TASK DETAILS
Please repeat exactly the lines below from the one containing "pendingTasks : gmap string nat;" down to the one containing "Definition getTaskKey (t", both included, and nothing else.

AVAILABLE RECORDS
(* ===== verification/ExecutionQueue.v ===== *)
(** * ExecutionQueue: the priority queue of execution tasks

    Follows pkg/shared/execution_queue.go.  Tasks are shared objects: the
    queue, its maps and its callers hold references into a store of tasks,
    and operations change the fields of the task they are given.  [TaskHeap]
    implements Go's [heap.Interface] with the index bookkeeping of its
    [Swap], [Push] and [Pop].  The order in which a map is ranged over is an
    argument of the operations it matters to. *)

From S2P Require Import Prelude GoHeap.
Local Open Scope Z_scope.

(** The JSON document in a task's context, as far as [CancelTask] looks at
    it: absent, [null], an object, or something that is no object. *)
Inductive RawContext :=
| NoContext
| NullContext
| ObjectContext (fields : gmap string string)
| OtherContext (raw : string).

Record ExecutionTask := mkTask {
  Namespace : string;
  Name : string;
  Phase : string;
  Priority : Z;
  Timestamp : Time;
  Context : RawContext;
  RetryCount : Z;
  MaxRetries : Z;
  Dependencies : list string;
  index : Z
}.

Definition set_index (i : Z) (t : ExecutionTask) : ExecutionTask :=
  mkTask (Namespace t) (Name t) (Phase t) (Priority t) (Timestamp t) (Context t) (RetryCount t)
    (MaxRetries t) (Dependencies t) i.

Definition set_context (c : RawContext) (t : ExecutionTask) : ExecutionTask :=
  mkTask (Namespace t) (Name t) (Phase t) (Priority t) (Timestamp t) c (RetryCount t)
    (MaxRetries t) (Dependencies t) (index t).

(** The fields of a task that is retried. *)
Definition set_retry (now : Time) (t : ExecutionTask) : ExecutionTask :=
  mkTask (Namespace t) (Name t) (Phase t) (Priority t + 10) now (Context t) (RetryCount t + 1)
    (MaxRetries t) (Dependencies t) (index t).

Definition zeroTask : ExecutionTask := mkTask "" "" "" 0 0 NoContext 0 0 [] 0.

(** ** The heap of tasks *)

Record TaskHeap := mkTaskHeap {
  tasks : list ExecutionTask;
  arr : list nat
}.

Definition task (h : TaskHeap) (r : nat) : ExecutionTask := default zeroTask (tasks h !! r).
Definition at_ (h : TaskHeap) (i : nat) : ExecutionTask := from_option (task h) zeroTask (arr h !! i).

Definition less_task (a b : ExecutionTask) : bool :=
  if negb (Priority a =? Priority b) then Priority b <? Priority a
  else time_Before (Timestamp a) (Timestamp b).

Definition TaskHeap_Less (h : TaskHeap) (i j : nat) : bool := less_task (at_ h i) (at_ h j).

(** Writing a task into a position of the array, and its index with it. *)
Definition place (h : TaskHeap) (i : nat) (r : nat) : TaskHeap :=
  mkTaskHeap (alter (set_index (Z.of_nat i)) r (tasks h)) (<[i := r]> (arr h)).

Definition TaskHeap_Swap (h : TaskHeap) (i j : nat) : TaskHeap :=
  match arr h !! i, arr h !! j with
  | Some a, Some b => place (place h i b) j a
  | _, _ => h
  end.

Definition TaskHeap_Push (h : TaskHeap) (r : nat) : TaskHeap :=
  mkTaskHeap (alter (set_index (Z.of_nat (length (arr h)))) r (tasks h)) (arr h ++ [r]).

Definition TaskHeap_Pop (h : TaskHeap) : TaskHeap * option nat :=
  match last (arr h) with
  | None => (h, None)
  | Some r => (mkTaskHeap (alter (set_index (-1)) r (tasks h)) (take (length (arr h) - 1) (arr h)), Some r)
  end.

#[export] Instance TaskHeap_interface : HeapInterface TaskHeap nat := {
  Len h := length (arr h);
  Less := TaskHeap_Less;
  Swap := TaskHeap_Swap;
  Push := TaskHeap_Push;
  Pop := TaskHeap_Pop
}.

(** ** The queue *)

Record ExecutionQueue := mkQueue {
  heap : TaskHeap;
  channel : list nat;
  capacity : nat;
  activeTasks : gmap string nat;
  pendingTasks : gmap string nat;
  completedTasks : gmap string nat;
  enqueuedCount : Z;
  dequeuedCount : Z;
  droppedCount : Z;
  maxPendingTasks : nat;
  taskTimeout : Duration
}.

Definition NewExecutionQueue (cap : nat) : ExecutionQueue :=
  mkQueue (mkTaskHeap [] []) [] cap ∅ ∅ ∅ 0 0 0 (cap * 2) (30 * Minute).

Definition with_heap (h : TaskHeap) (eq : ExecutionQueue) : ExecutionQueue :=
  mkQueue h (channel eq) (capacity eq) (activeTasks eq) (pendingTasks eq) (completedTasks eq)
    (enqueuedCount eq) (dequeuedCount eq) (droppedCount eq) (maxPendingTasks eq) (taskTimeout eq).

Definition with_maps (a p c : gmap string nat) (eq : ExecutionQueue) : ExecutionQueue :=
  mkQueue (heap eq) (channel eq) (capacity eq) a p c
    (enqueuedCount eq) (dequeuedCount eq) (droppedCount eq) (maxPendingTasks eq) (taskTimeout eq).

Definition with_counts (de dd dr : Z) (eq : ExecutionQueue) : ExecutionQueue :=
  mkQueue (heap eq) (channel eq) (capacity eq) (activeTasks eq) (pendingTasks eq) (completedTasks eq)
    (enqueuedCount eq + de) (dequeuedCount eq + dd) (droppedCount eq + dr) (maxPendingTasks eq)
    (taskTimeout eq).

Definition with_channel (ch : list nat) (eq : ExecutionQueue) : ExecutionQueue :=
  mkQueue (heap eq) ch (capacity eq) (activeTasks eq) (pendingTasks eq) (completedTasks eq)
    (enqueuedCount eq) (dequeuedCount eq) (droppedCount eq) (maxPendingTasks eq) (taskTimeout eq).

Definition taskKey (ns nm ph : string) : string :=
  String.append ns (String.append "/" (String.append nm (String.append ":" ph))).

Definition getTaskKey (t : ExecutionTask) : string := taskKey (Namespace t) (Name t) (Phase t).

Definition keyOf (eq : ExecutionQueue) (r : nat) : string := getTaskKey (task (heap eq) r).

(** A caller allocates the task it is about to enqueue. *)
Definition newTask (t : ExecutionTask) (eq : ExecutionQueue) : ExecutionQueue * nat :=
  (with_heap (mkTaskHeap (tasks (heap eq) ++ [t]) (arr (heap eq))) eq, length (tasks (heap eq))).

Inductive QueueError :=
| TaskAlreadyActive
| TaskAlreadyPending
| QueueAtCapacity
| QueueEmpty
| TaskFailedAfterRetries
| TaskNotFound
| PanicNilMap.

Definition Enqueue (r : nat) (eq : ExecutionQueue) : ExecutionQueue * result QueueError unit :=
  let k := keyOf eq r in
  match activeTasks eq !! k with
  | Some _ => (eq, Err TaskAlreadyActive)
  | None =>
      match pendingTasks eq !! k with
      | Some _ => (eq, Err TaskAlreadyPending)
      | None =>
          if (maxPendingTasks eq <=? size (pendingTasks eq))%nat
          then (with_counts 0 0 1 eq, Err QueueAtCapacity)
          else
            let eq := with_maps (activeTasks eq) (<[k := r]> (pendingTasks eq)) (completedTasks eq) eq in
            let eq := with_heap (heap_Push (heap eq) r) eq in
            (with_counts 1 0 0 eq, Ok tt)
      end
  end.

OUTPUT
  pendingTasks : gmap string nat;
  completedTasks : gmap string nat;
  enqueuedCount : Z;
  dequeuedCount : Z;
  droppedCount : Z;
  maxPendingTasks : nat;
  taskTimeout : Duration
}.

Definition NewExecutionQueue (cap : nat) : ExecutionQueue :=
  mkQueue (mkTaskHeap [] []) [] cap ∅ ∅ ∅ 0 0 0 (cap * 2) (30 * Minute).

Definition with_heap (h : TaskHeap) (eq : ExecutionQueue) : ExecutionQueue :=
  mkQueue h (channel eq) (capacity eq) (activeTasks eq) (pendingTasks eq) (completedTasks eq)
    (enqueuedCount eq) (dequeuedCount eq) (droppedCount eq) (maxPendingTasks eq) (taskTimeout eq).

Definition with_maps (a p c : gmap string nat) (eq : ExecutionQueue) : ExecutionQueue :=
  mkQueue (heap eq) (channel eq) (capacity eq) a p c
    (enqueuedCount eq) (dequeuedCount eq) (droppedCount eq) (maxPendingTasks eq) (taskTimeout eq).

Definition with_counts (de dd dr : Z) (eq : ExecutionQueue) : ExecutionQueue :=
  mkQueue (heap eq) (channel eq) (capacity eq) (activeTasks eq) (pendingTasks eq) (completedTasks eq)
    (enqueuedCount eq + de) (dequeuedCount eq + dd) (droppedCount eq + dr) (maxPendingTasks eq)
    (taskTimeout eq).

Definition with_channel (ch : list nat) (eq : ExecutionQueue) : ExecutionQueue :=
  mkQueue (heap eq) ch (capacity eq) (activeTasks eq) (pendingTasks eq) (completedTasks eq)
    (enqueuedCount eq) (dequeuedCount eq) (droppedCount eq) (maxPendingTasks eq) (taskTimeout eq).

Definition taskKey (ns nm ph : string) : string :=
  String.append ns (String.append "/" (String.append nm (String.append ":" ph))).

Definition getTaskKey (t : ExecutionTask) : string := taskKey (Namespace t) (Name t) (Phase t).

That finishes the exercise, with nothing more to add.